* [Task to carry out]: Return only the lines from the one containing "change (default [] (Some l))" to the end of the entries below, exactly as written, both ends included.

(Listed entries begins)

Lemma points_commit `{L : BitcoinLib} msg secret point st :
  points (record_revocation secret point (advance_local (accept_signature msg st))) = points st.
Proof.
  assert (forall f x, points (map_entries f x) = points x) as E1 by done.
  assert (forall x, points (record_revocation secret point x) = points x) as E2 by done.
  assert (forall x, points (advance_local x) = points x) as E3 by done.
  assert (forall x, points (set_signedLocalRemovals None x) = points x) as E4 by done.
  assert (forall x, points (record_signature msg x) = points x) as E5 by done.
  assert (forall x, points (accept_removals x) = points x) as E6
    by (intros; unfold accept_removals; by destruct (existsb _ _)).
  assert (forall x, points (accept_lease x) = points x) as E7
    by (intros; unfold accept_lease; by destruct (_ && _)).
  assert (forall x, points (accept_fee x) = points x) as E8
    by (intros; unfold accept_fee; by destruct (_ && _)).
  unfold accept_signature, _markOfferedAddsRemoteSigned. by rewrite E2, E3, E1, E6, E7, E8, E4, E1, E5.
Qed.

Lemma points_finish l st : points (fold_left finish_entry l st) = points st.
Proof.
  revert st. induction l as [|[k e] l IH]; intros st; [done|]. cbn [fold_left]. rewrite IH.
  unfold finish_entry, _retainSignedLocalRemoval. destruct (flag_false (e_removalRemoteCommitted e)); [done|].
  by destruct (e_state e), (e_direction e), (flag_false (e_addLocallyRevoked e)).
Qed.

Lemma points_revoke st : points (map_entries mark_forwarded (revoke_writes st)) = points st.
Proof.
  assert (forall f x, points (map_entries f x) = points x) as E1 by done.
  assert (forall x, points (drop_signed x) = points x) as E2
    by (intros; unfold drop_signed; by destruct (_ <? _)).
  assert (forall x, points (promote_fee x) = points x) as E3
    by (intros; unfold promote_fee; destruct (s_pendingFeeratePerKw x); [|done];
        destruct (flag_true (s_pendingFeerateCommitted x)), (s_role x); done).
  assert (forall h x, points (_promoteLeaseBlockheight h x) = points x) as E4
    by (intros; unfold _promoteLeaseBlockheight; by destruct (bool_decide _)).
  assert (forall x, points (promote_lease x) = points x) as E5.
  { intros x. unfold promote_lease. destruct (s_pendingLeaseBlockheight x); [|done].
    destruct (flag_true (s_pendingLeaseBlockheightCommitted x)); [|done].
    etrans; [|apply E4]. done. }
  unfold revoke_writes, finish_removals. by rewrite E1, E5, E3, points_finish, E1, E2.
Qed.
Lemma key_stream_length secret s e : 0 <= s <= e -> blen (key_stream secret s e) = e - s.
Proof.
  intros H. unfold key_stream. rewrite blen_subarray; rewrite ?cipher_length; lia.
Qed.

Lemma subarray_prefix (b : buffer) m s e : 0 <= s <= e -> e <= m ->
  subarray (subarray b 0 m) s e = subarray b s e.
Proof.
  intros H1 H2. unfold subarray. rewrite drop_0, Z.sub_0_r, skipn_firstn_comm, take_take. f_equal. lia.
Qed.

(** A longer stream starts with the shorter one. *)
Lemma stream_part secret s e m : 0 <= s <= e -> e <= m ->
  subarray (generateCipherStream (rho (deriveHopKeys secret)) m) s e = key_stream secret s e.
Proof.
  intros H1 H2. unfold key_stream. rewrite <- (cipher_prefix _ e m) by lia.
  by rewrite subarray_prefix by lia.
Qed.

Lemma stream_split secret s m e : 0 <= s <= m -> m <= e ->
  key_stream secret s e = key_stream secret s m ++ key_stream secret m e.
Proof.
  intros H1 H2. unfold key_stream at 1. rewrite (subarray_split _ s m e) by (rewrite ?cipher_length; lia).
  by rewrite !stream_part by lia.
Qed.

Lemma xor_key_stream b secret m s : 0 <= s -> s + blen b <= m ->
  xor_stream b (generateCipherStream (rho (deriveHopKeys secret)) m) s =
  xor_bytes b (key_stream secret s (s + blen b)).
Proof.
  intros Hs Hm. pose proof (blen_nonneg b). rewrite xor_stream_in by (rewrite ?cipher_length; lia).
  by rewrite stream_part by lia.
Qed.

(** The filler after the hops [l] of a route. *)
Definition sized (hops : list (buffer * buffer)) : list (buffer * Z) :=
  map (fun h => (h.1, blen h.2)) hops.

Definition filler_of (hops : list (buffer * buffer)) : buffer :=
  fold_left extend_filler (sized hops) [].

Definition hop_size (h : buffer * buffer) : Z := blen h.2 + 32.

Lemma hop_size_pos h : 32 <= hop_size h.
Proof. unfold hop_size. pose proof (blen_nonneg h.2). lia. Qed.

Lemma zsum_hop_pos l : 0 <= zsum hop_size l.
Proof. induction l as [|h l IH]; cbn; [lia|]. pose proof (hop_size_pos h). lia. Qed.

Lemma blen_xor b s k : blen (xor_stream b s k) = blen b.
Proof. unfold blen. by rewrite length_xor_stream. Qed.

Lemma filler_snoc hops h : filler_of (hops ++ [h]) = extend_filler (filler_of hops) (h.1, blen h.2).
Proof. unfold filler_of, sized. by rewrite map_app, fold_left_app. Qed.

Lemma filler_length hops : blen (filler_of hops) = zsum hop_size hops.
Proof.
  induction hops as [|h hops IH] using rev_ind; [done|].
  rewrite filler_snoc, zsum_app. unfold extend_filler. rewrite blen_xor, blen_app, IH.
  pose proof (hop_size_pos h). unfold hop_size in *. cbn [fst snd zsum].
  rewrite blen_alloc by lia. lia.
Qed.

Lemma blen_xor_bytes a b : blen a = blen b -> blen (xor_bytes a b) = blen a.
Proof. unfold blen. intros H. rewrite length_xor_bytes; lia. Qed.

Lemma length_of_blen (a b : buffer) : blen a = blen b -> length a = length b.
Proof. unfold blen. lia. Qed.

(** One more hop: the old bytes under its stream, and the stream past the end. *)
Lemma filler_step hops h : zsum hop_size hops <= ROUTING_INFO_LENGTH ->
  let f := filler_of hops in
  filler_of (hops ++ [h]) =
    xor_bytes f (key_stream h.1 (ROUTING_INFO_LENGTH - blen f) ROUTING_INFO_LENGTH) ++
    key_stream h.1 ROUTING_INFO_LENGTH (ROUTING_INFO_LENGTH + hop_size h).
Proof.
  intros Hs f. rewrite filler_snoc. fold f. pose proof (filler_length hops) as Hf. fold f in Hf.
  pose proof (zsum_hop_pos hops). pose proof (hop_size_pos h) as Hh. unfold extend_filler. cbn [fst snd].
  fold (hop_size h). rewrite xor_key_stream by (rewrite ?blen_app, ?blen_alloc by lia; lia).
  rewrite blen_app, blen_alloc by lia.
  replace (ROUTING_INFO_LENGTH - blen f + (blen f + hop_size h)) with (ROUTING_INFO_LENGTH + hop_size h) by lia.
  rewrite (stream_split _ _ ROUTING_INFO_LENGTH) by lia.
  rewrite xor_bytes_app by (apply length_of_blen; rewrite key_stream_length; lia).
  f_equal. apply xor_bytes_alloc. rewrite key_stream_length by (unfold ROUTING_INFO_LENGTH; lia). lia.
Qed.
(** ** Codes *)

Definition INVALID_ONION_BLINDING : Z := Z.lor (Z.lor 0x8000 0x4000) 24.
Definition AMOUNT_BELOW_MINIMUM : Z := Z.lor 0x1000 11.
Definition FEE_INSUFFICIENT : Z := Z.lor 0x1000 12.
Definition INCORRECT_CLTV_EXPIRY : Z := Z.lor 0x1000 13.
Definition EXPIRY_TOO_SOON : Z := Z.lor 0x1000 14.
Definition UNKNOWN_NEXT_PEER : Z := Z.lor 0x4000 10.
Definition TEMPORARY_CHANNEL_FAILURE : Z := Z.lor 0x1000 7.
Definition INCORRECT_OR_UNKNOWN_PAYMENT_DETAILS : Z := Z.lor 0x4000 15.
Definition FINAL_INCORRECT_CLTV_EXPIRY : Z := 17.
Definition FINAL_INCORRECT_HTLC_AMOUNT : Z := 18.
Definition MPP_TIMEOUT : Z := Z.lor 0x4000 23.
Definition TEMPORARY_NODE_FAILURE : Z := Z.lor 0x2000 2.
Definition EXPIRY_TOO_FAR : Z := 21.
Definition CHANNEL_DISABLED : Z := Z.lor 0x1000 20.
Definition PERMANENT_NODE_FAILURE : Z := Z.lor (Z.lor 0x4000 0x2000) 2.
Definition PERMANENT_CHANNEL_FAILURE : Z := Z.lor (Z.lor 0x4000 0x1000) 8.
Definition REQUIRED_CHANNEL_FEATURE_MISSING : Z := Z.lor 0x4000 9.
Definition REQUIRED_NODE_FEATURE_MISSING : Z := Z.lor (Z.lor 0x4000 0x2000) 3.

Record failure_kind := { fk_name : string; fk_hasChannelUpdate : bool }.

Definition kind (name : string) (update : bool) : failure_kind :=
  {| fk_name := name; fk_hasChannelUpdate := update |}.

(** The table of decodeFailureCode. *)
Definition failure_codes : list (Z * failure_kind) :=
  [(INVALID_ONION_VERSION, kind "invalid_onion_version" false);
   (INVALID_ONION_HMAC, kind "invalid_onion_hmac" false);
   (INVALID_ONION_KEY, kind "invalid_onion_key" false);
   (INVALID_ONION_PAYLOAD, kind "invalid_onion_payload" false);
   (AMOUNT_BELOW_MINIMUM, kind "amount_below_minimum" true);
   (FEE_INSUFFICIENT, kind "fee_insufficient" true);
   (INCORRECT_CLTV_EXPIRY, kind "incorrect_cltv_expiry" true);
   (EXPIRY_TOO_SOON, kind "expiry_too_soon" true);
   (UNKNOWN_NEXT_PEER, kind "unknown_next_peer" false);
   (REQUIRED_CHANNEL_FEATURE_MISSING, kind "required_channel_feature_missing" false);
   (TEMPORARY_CHANNEL_FAILURE, kind "temporary_channel_failure" true);
   (INCORRECT_OR_UNKNOWN_PAYMENT_DETAILS, kind "incorrect_or_unknown_payment_details" false);
   (FINAL_INCORRECT_CLTV_EXPIRY, kind "final_incorrect_cltv_expiry" false);
   (FINAL_INCORRECT_HTLC_AMOUNT, kind "final_incorrect_htlc_amount" false);
   (MPP_TIMEOUT, kind "mpp_timeout" false);
   (TEMPORARY_NODE_FAILURE, kind "temporary_node_failure" false);
   (EXPIRY_TOO_FAR, kind "expiry_too_far" false);
   (CHANNEL_DISABLED, kind "channel_disabled" true);
   (PERMANENT_NODE_FAILURE, kind "permanent_node_failure" false);
   (PERMANENT_CHANNEL_FAILURE, kind "permanent_channel_failure" false);
   (REQUIRED_NODE_FEATURE_MISSING, kind "required_node_feature_missing" false)].

(** An unknown code has a name made of its number, written here without it. *)
Definition decodeFailureCode (code : Z) : failure_kind :=
  match List.find (fun e => e.1 =? code) failure_codes with
  | Some e => e.2
  | None => kind "unknown" false
  end.

(** ** The failure packet *)

Record IOnionFailure := { of_failureCode : Z; of_failureData : buffer }.

Definition FAILURE_PAYLOAD_LENGTH : Z := 256.
Definition FAILURE_MESSAGE_LENGTH : Z := 292.

Definition encodeFailurePayload (failureCode : Z) (failureData : buffer) : result buffer :=
  let failureLen := 2 + blen failureData in
  _ ← throw_if (FAILURE_PAYLOAD_LENGTH <? failureLen) "Failure data too large";
  let padLen := FAILURE_PAYLOAD_LENGTH - failureLen in
  let payload := alloc (2 + FAILURE_PAYLOAD_LENGTH + 2) in
  payload ← writeUInt16BE payload failureLen 0;
  payload ← writeUInt16BE payload failureCode 2;
  let payload := copy failureData payload 4 in
  writeUInt16BE payload padLen (2 + failureLen).

(** [for i < n: out[i] = a[i] ^ b[i]] into a new buffer *)
Definition xor_to (n : Z) (a b : buffer) : buffer :=
  imap (fun i _ => byte_of_Z (Z.lxor (stream_at a (Z.of_nat i)) (stream_at b (Z.of_nat i)))) (alloc n).

Section Failures.
Context `{L : BitcoinLib} `{O : OnionLib}.

Definition createFailureMessage (sharedSecret : buffer) (failureCode : Z) (failureData : buffer)
    : result buffer :=
  let keys := deriveHopKeys sharedSecret in
  plaintext ← encodeFailurePayload failureCode failureData;
  let inner := hmacSha256 (um keys) plaintext ++ plaintext in
  let stream := generateCipherStream (ammag keys) FAILURE_MESSAGE_LENGTH in
  Ok (xor_to FAILURE_MESSAGE_LENGTH inner stream).

Definition wrapFailureMessage (sharedSecret message : buffer) : buffer :=
  let keys := deriveHopKeys sharedSecret in
  let stream := generateCipherStream (ammag keys) (blen message) in
  xor_to (blen message) message stream.

(** The failure read from the part after a valid hmac. *)
Definition read_failure (lenAndPad : buffer) : result IOnionFailure :=
  len ← (if 2 <=? blen lenAndPad then readUInt16BE lenAndPad 0 else Ok 0);
  if (len <? 2) || (blen lenAndPad <? 2 + len)
  then Ok {| of_failureCode := 0; of_failureData := [] |}
  else
    let payload := subarray lenAndPad 2 (2 + len) in
    failureCode ← readUInt16BE payload 0;
    Ok {| of_failureCode := failureCode; of_failureData := subarray_from payload 2 |}.

(** The loop, from hop [i] on. *)
Fixpoint decrypt_loop (i : Z) (sharedSecrets : list buffer) (current : buffer)
    : result (option (Z * IOnionFailure)) :=
  match sharedSecrets with
  | [] => Ok None
  | secret :: rest =>
      let keys := deriveHopKeys secret in
      let stream := generateCipherStream (ammag keys) (blen current) in
      let decrypted := xor_to (blen current) current stream in
      let hmac := subarray decrypted 0 32 in
      let lenAndPad := subarray_from decrypted 32 in
      if buf_equals hmac (hmacSha256 (um keys) lenAndPad)
      then failure ← read_failure lenAndPad; Ok (Some (i, failure))
      else decrypt_loop (i + 1) rest decrypted
  end.

Definition decryptFailureMessage (sharedSecrets : list buffer) (message : buffer)
    : result (option (Z * IOnionFailure)) :=
  decrypt_loop 0 sharedSecrets message.

(** ** The channel_update of a failure *)

(** The bytes before the length of the update. *)
Definition update_offset (failureCode : Z) : Z :=
  if (failureCode =? FEE_INSUFFICIENT) || (failureCode =? AMOUNT_BELOW_MINIMUM) then 8
  else if failureCode =? INCORRECT_CLTV_EXPIRY then 4
  else if failureCode =? CHANNEL_DISABLED then 2
  else 0.

Definition extractChannelUpdate (failureCode : Z) (failureData : buffer) : result (option buffer) :=
  if negb (fk_hasChannelUpdate (decodeFailureCode failureCode)) then Ok None
  else if blen failureData <? 4 then Ok None
  else
    let offset := update_offset failureCode in
    if blen failureData <? offset + 2 then Ok None
    else
      updateLen ← readUInt16BE failureData offset;
      let updateStart := offset + 2 in
      if (blen failureData <? updateStart + updateLen) || (updateLen <? 2) then Ok None
      else
        let updatePayload := subarray failureData updateStart (updateStart + updateLen) in
        prefixed ← (if 2 <=? blen updatePayload
                    then type ← readUInt16BE updatePayload 0; Ok (type =? 258)
                    else Ok false);
        Ok (Some (if prefixed : bool then subarray_from updatePayload 2 else updatePayload)).

(** ** Layers of a failure *)

Context {ecc_isPoint : buffer -> bool} {W : OnionLaws ecc_isPoint}.
(* ===== verification/InteractiveTx.v ===== *)
(** * Interactive transaction construction (src/src/lightning/interactive-tx)

    validation.ts and builder.ts: both peers add inputs and outputs to a session and then
    signal that they are done.  An operation that returns an error text or null returns
    [option string] here.  The parser of transactions is a library function ([TxLib]). *)

From S2P Require Import Prelude Buffer CommitmentTx JsMap.
From stdpp Require Import pretty.
From Stdlib Require Import Strings.Byte.
Local Open Scope Z_scope.

(** ** types.ts *)

Inductive InteractiveTxState :=
| COLLECTING | SENT_COMPLETE | RECEIVED_COMPLETE | COMPLETE | ABORTED.

#[global] Instance itx_state_dec : EqDecision InteractiveTxState.
Proof. solve_decision. Defined.

Record IInteractiveTxInput := {
  in_serialId : Z;
  in_prevTxid : buffer;
  in_prevOutputIndex : Z;
  in_sequence : Z;
  in_prevTx : option buffer;
  in_prevTxVout : option Z;
  in_isShared : option bool
}.

Record IInteractiveTxOutput := {
  out_serialId : Z;
  out_amountSats : Z;
  out_scriptPubkey : buffer
}.

Record IInteractiveTxSession := {
  it_isInitiator : bool;
  it_state : InteractiveTxState;
  it_inputs : @jsmap IInteractiveTxInput;
  it_outputs : @jsmap IInteractiveTxOutput;
  it_locktime : Z;
  it_nextSerialId : Z;
  it_peerAddInputMsgs : option Z;
  it_peerAddOutputMsgs : option Z
}.

(** ** validation.ts *)

Definition DUST_LIMIT_SATS : Z := 546.
Definition MAX_INTERACTIVE_TX_INPUTS : Z := 252.
Definition MAX_INTERACTIVE_TX_OUTPUTS : Z := 252.
Definition MAX_INTERACTIVE_TX_MSGS : Z := 4096.
Definition MAX_INTERACTIVE_TX_SEQUENCE : Z := 0xfffffffd.
Definition MAX_PEER_PREVTX_BYTES_PER_SESSION : Z := 1024 * 1024.
Definition MAX_MONEY_SATS : Z := 2100000000000000.
Definition MAX_STANDARD_TX_WEIGHT : Z := 400000.
(** A node takes the input its peer announces. *)
Lemma deliver_input free q p lt log rest st n i rest' all :
  node_ok n p lt log rest st -> open_state st -> plan_ok (negb (v_isInitiator p)) (dust_floor p) free all ->
  side (negb (v_isInitiator p)) log ++ CInput i :: rest' = all ->
  Forall (fun c' => serial c' <> in_serialId i) log -> is_even (in_serialId i) = negb (v_isInitiator p) ->
  exists n', deliver free (contrib_message q (CInput i)) n = _driveDualFunding n' /\
    node_ok n' p lt (log ++ [CInput i]) rest (reopened st).
Proof.
  intros Hn Hst Hp Hall Hf Hpar. destruct (room_for _ _ _ _ _ _ _ Hp Hall) as (Hi & Hcount & Hbytes).
  destruct Hi as ((bytes & tx & Hb & H32 & Htx & Hid) & Hv & Hsh & Hseq & Hval & Hfree).
  pose proof (no_builder _ _ _ _ _ _ Hn) as Hbo. pose proof (bo_state _ _ _ _ _ Hbo) as Hstate.
  cbn [deliver contrib_message]. unfold handleTxAddInput, negotiating. rewrite (no_session _ _ _ _ _ _ Hn).
  rewrite bool_decide_true by done. cbn [negb ti_serialId ti_prevTx ti_prevTxVout ti_sequence]. rewrite Hb.
  change (default [] (Some bytes)) with bytes.
  match goal with |- context [addPeerInput ?i' _] => assert (i' = i) as -> end.
  { unfold peer_txid, extractTxidFromPrevTx.
    rewrite (proj2 (Z.leb_le _ _) H32), Htx. cbn. destruct i; cbn in *; congruence. }
  destruct (add_peer_input (n_builder n) i free) as (b' & Hadd & Ht); [by rewrite Hstate| |].
  { unfold peer_input_error. apply first_error_none. cbn [with_session b_session b_peerPrevTxBytes].
    rewrite Hsh, Hv. cbn [default count_input_msg it_peerAddInputMsgs it_isInitiator it_inputs].
    unfold input_serials. cbn [count_input_msg it_inputs]. rewrite (bo_inputs _ _ _ _ _ Hbo), values_keyed, count_ins.
    rewrite (bo_initiator _ _ _ _ _ Hbo).
    pose proof (bo_imsgs _ _ _ _ _ Hbo). pose proof (bo_bytes _ _ _ _ _ Hbo).
    unfold MAX_INTERACTIVE_TX_INPUTS, MAX_INTERACTIVE_TX_MSGS, MAX_PEER_PREVTX_BYTES_PER_SESSION in *.
    repeat (apply Forall_cons; split); try apply Forall_nil; try done; try apply check_ok.
    - apply Z.ltb_ge. cbn. lia.
    - unfold validatePeerSerialIdParity. by apply parity_ok.
    - apply Z.ltb_ge. lia.
    - apply Z.leb_gt. lia.
    - apply Z.ltb_ge. lia.
    - destruct free; [apply Z.ltb_ge; lia|done].
    - apply has_get. apply get_keyed. by apply fresh_ins. }
  unfold on_builder. rewrite bool_decide_true by exact (no_session _ _ _ _ _ _ Hn). cbn [negb]. rewrite Hadd.
  eexists. split; [reflexivity|]. exact (took_node _ _ _ _ _ _ _ (CInput i) Hn Ht Hpar Hf).
Qed.

Lemma set_dust_ok n p lt log rest st sats : node_ok n p lt log rest st -> sats <= dust_floor p ->
  node_ok (set_builder (setDustLimit sats (n_builder n)) n) p lt log rest st.
Proof.
  intros [] Hs. unfold setDustLimit. constructor; cbn [set_builder n_params n_session n_builder]; [done|done| |].
  - destruct (Z.ltb_spec (b_dustLimitSats (n_builder n)) sats); [|done]. destruct no_builder0.
    constructor; try done. cbn. lia.
  - apply to_send_builder; [by destruct (_ <? _)|done].
Qed.

(** A node takes the output its peer announces. *)
Lemma deliver_output free q p lt log rest st n o rest' all :
  node_ok n p lt log rest st -> open_state st -> plan_ok (negb (v_isInitiator p)) (dust_floor p) free all ->
  side (negb (v_isInitiator p)) log ++ COutput o :: rest' = all ->
  Forall (fun c' => serial c' <> out_serialId o) log -> is_even (out_serialId o) = negb (v_isInitiator p) ->
  exists n', deliver free (contrib_message q (COutput o)) n = _driveDualFunding n' /\
    node_ok n' p lt (log ++ [COutput o]) rest (reopened st).
Proof.
  intros Hn Hst Hp Hall Hf Hpar. destruct (room_for _ _ _ _ _ _ _ Hp Hall) as ([Hlow Hhigh] & Hcount).
  cbn [deliver contrib_message]. unfold handleTxAddOutput, negotiating. rewrite (no_session _ _ _ _ _ _ Hn).
  rewrite bool_decide_true by done. cbn [negb to_serialId to_amountSats to_scriptPubkey].
  rewrite (no_params _ _ _ _ _ _ Hn). set (dust := if _ <? _ then _ else _).
  assert (node_ok (set_builder (setDustLimit dust (n_builder n)) n) p lt log rest st) as Hn'.
  { apply set_dust_ok; [done|]. unfold dust, dust_floor. repeat case_match; lia. }
  revert Hn'. generalize (set_builder (setDustLimit dust (n_builder n)) n). clear n Hn dust. intros n Hn.
  pose proof (no_builder _ _ _ _ _ _ Hn) as Hbo. pose proof (bo_state _ _ _ _ _ Hbo) as Hstate.
  match goal with |- context [addPeerOutput ?o'] => assert (o' = o) as -> by (by destruct o) end.
  destruct (add_peer_output (n_builder n) o) as (b' & Hadd & Ht); [by rewrite Hstate| |].
  { unfold peer_output_error. apply first_error_none. cbn [with_session b_session b_dustLimitSats].
    cbn [count_output_msg it_peerAddOutputMsgs it_isInitiator it_outputs].
    unfold output_serials. cbn [count_output_msg it_outputs]. rewrite (bo_outputs _ _ _ _ _ Hbo), values_keyed, count_outs.
    rewrite (bo_initiator _ _ _ _ _ Hbo).
    pose proof (bo_omsgs _ _ _ _ _ Hbo). pose proof (bo_dust _ _ _ _ _ Hbo).
    unfold MAX_INTERACTIVE_TX_OUTPUTS, MAX_INTERACTIVE_TX_MSGS in *.
    repeat (apply Forall_cons; split); try apply Forall_nil; try done; try apply check_ok.
    - apply Z.ltb_ge. cbn. lia.
    - unfold validatePeerSerialIdParity. by apply parity_ok.
    - apply Z.leb_gt. lia.
    - apply Z.ltb_ge. lia.
    - apply Z.ltb_ge. lia.
    - apply has_get. apply get_keyed. by apply fresh_outs. }
  unfold on_builder. rewrite bool_decide_true by exact (no_session _ _ _ _ _ _ Hn). cbn [negb]. rewrite Hadd.
  eexists. split; [reflexivity|]. exact (took_node _ _ _ _ _ _ _ (COutput o) Hn Ht Hpar Hf).
Qed.

Lemma deliver_contrib free q p lt log rest st n c rest' all :
  node_ok n p lt log rest st -> open_state st -> plan_ok (negb (v_isInitiator p)) (dust_floor p) free all ->
  side (negb (v_isInitiator p)) log ++ c :: rest' = all ->
  Forall (fun c' => serial c' <> serial c) log -> is_even (serial c) = negb (v_isInitiator p) ->
  exists n', deliver free (contrib_message q c) n = _driveDualFunding n' /\
    node_ok n' p lt (log ++ [c]) rest (reopened st).
Proof. destruct c; [apply deliver_input|apply deliver_output]. Qed.

(** ** The end of the exchange *)

(** The audit of [log] as [p] sees it. *)
Definition passes (p : v2_params) (log : list contrib) : Prop :=
  forall n, n_params n = p -> getInputs (n_builder n) = ins log -> getOutputs (n_builder n) = outs log ->
    _validateNegotiatedInteractiveTx n = None.

(** A node whose negotiation is over. *)
Record node_done (n : v2_node) (p : v2_params) (locktime : Z) (log : list contrib) : Prop := {
  nd_params : n_params n = p;
  nd_session : n_session n = DF_AWAITING_TX_SIGNATURES;
  nd_builder : builder_ok (n_builder n) p locktime log COMPLETE
}.

Lemma set_state_ok b p lt log st st' : builder_ok b p lt log st -> builder_ok (with_session (set_state st') b) p lt log st'.
Proof. by intros []. Qed.

Lemma done_passes n p lt log : node_done n p lt log -> passes p log -> _validateNegotiatedInteractiveTx n = None.
Proof.
  intros [Hp _ Hb] H. apply H; [done|..]; unfold getInputs, getOutputs;
    rewrite ?(bo_inputs _ _ _ _ _ Hb), ?(bo_outputs _ _ _ _ _ Hb); apply values_keyed.
Qed.

Lemma on_builder_ok n p lt log rest st f b' : node_ok n p lt log rest st -> f (n_builder n) = (b', None) ->
  on_builder f n = (set_builder b' n, None).
Proof. intros [] Hf. unfold on_builder. rewrite bool_decide_true by done. cbn [negb]. by rewrite Hf. Qed.

(** Decides the tests on states that are known. *)
Ltac settled :=
  unfold settle_complete, isComplete, getState;
  cbn [set_builder n_builder n_session n_params with_session b_session set_state it_state];
  rewrite ?(bool_decide_true (COLLECTING = COLLECTING)), ?(bool_decide_true (COMPLETE = COMPLETE)),
    ?(bool_decide_true (DF_AWAITING_TX_SIGNATURES = DF_AWAITING_TX_SIGNATURES)),
    ?(bool_decide_false (RECEIVED_COMPLETE = COLLECTING)), ?(bool_decide_false (SENT_COMPLETE = COMPLETE)),
    ?(bool_decide_false (RECEIVED_COMPLETE = COMPLETE)),
    ?(bool_decide_false (DF_TX_NEGOTIATION = DF_AWAITING_TX_SIGNATURES)) by done;
  cbn [set_builder n_builder n_session n_params with_session b_session set_state it_state].

(** A node that has nothing left to send says so, and is done if its peer had said so. *)
Lemma drive_completes n p lt log st :
  node_ok n p lt log [] st -> st = COLLECTING \/ st = RECEIVED_COMPLETE /\ passes p log ->
  exists n' m, _driveDualFunding n = (n', Replies [MComplete m]) /\
    if bool_decide (st = COLLECTING) then node_ok n' p lt log [] SENT_COMPLETE else node_done n' p lt log.
Proof.
  intros Hn Hst. pose proof Hn as [_ Hs0 _ (k & Hk & _)]. unfold _driveDualFunding.
  rewrite !bool_decide_true by (done || rewrite Hk; by eexists). cbn [andb negb].
  destruct (with_contribs_ok _ _ _ _ _ _ Hn) as (n' & l & -> & Hn' & Hl & Hd & Hkc). rewrite Hl.
  change (default [] (Some l)) with l. assert (l !! n_index n' = None) as ->.
  { rewrite <- (Nat.add_0_r (n_index n')), <- lookup_drop, Hd. done. }
  pose proof Hn' as [Hp Hs Hb Hr]. pose proof (bo_state _ _ _ _ _ Hb) as Hstate. unfold getState. rewrite Hstate.
  assert (forall A (x y : A), match st with COLLECTING | RECEIVED_COMPLETE => x | _ => y end = x) as -> 
    by (intros; by destruct Hst as [->|[-> _]]).
  unfold sendTxComplete, session_markComplete.
  rewrite (on_builder_ok n' p lt log [] st markComplete
    (with_session (set_state (if bool_decide (st = COLLECTING) then SENT_COMPLETE else COMPLETE)) (n_builder n')) Hn');
    [|unfold markComplete, getState; rewrite Hstate; by destruct Hst as [->|[-> _]]].
  destruct Hst as [->|[-> Hpass]]; settled.
  - rewrite Hs. settled. eexists _, _. split; [reflexivity|]. constructor; [done|done|by eapply set_state_ok|].
    by apply to_send_builder.
  - match goal with |- context [_validateNegotiatedInteractiveTx ?n] => assert (node_done n p lt log) as Hd' end.
    { constructor; [done|done|by eapply set_state_ok]. }
    rewrite (done_passes _ _ _ _ Hd' Hpass). eauto.
Qed.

(Listed entries ends)

* [Exercise response]:
  change (default [] (Some l)) with l. assert (l !! n_index n' = None) as ->.
  { rewrite <- (Nat.add_0_r (n_index n')), <- lookup_drop, Hd. done. }
  pose proof Hn' as [Hp Hs Hb Hr]. pose proof (bo_state _ _ _ _ _ Hb) as Hstate. unfold getState. rewrite Hstate.
  assert (forall A (x y : A), match st with COLLECTING | RECEIVED_COMPLETE => x | _ => y end = x) as -> 
    by (intros; by destruct Hst as [->|[-> _]]).
  unfold sendTxComplete, session_markComplete.
  rewrite (on_builder_ok n' p lt log [] st markComplete
    (with_session (set_state (if bool_decide (st = COLLECTING) then SENT_COMPLETE else COMPLETE)) (n_builder n')) Hn');
    [|unfold markComplete, getState; rewrite Hstate; by destruct Hst as [->|[-> _]]].
  destruct Hst as [->|[-> Hpass]]; settled.
  - rewrite Hs. settled. eexists _, _. split; [reflexivity|]. constructor; [done|done|by eapply set_state_ok|].
    by apply to_send_builder.
  - match goal with |- context [_validateNegotiatedInteractiveTx ?n] => assert (node_done n p lt log) as Hd' end.
    { constructor; [done|done|by eapply set_state_ok]. }
    rewrite (done_passes _ _ _ _ Hd' Hpass). eauto.
Qed.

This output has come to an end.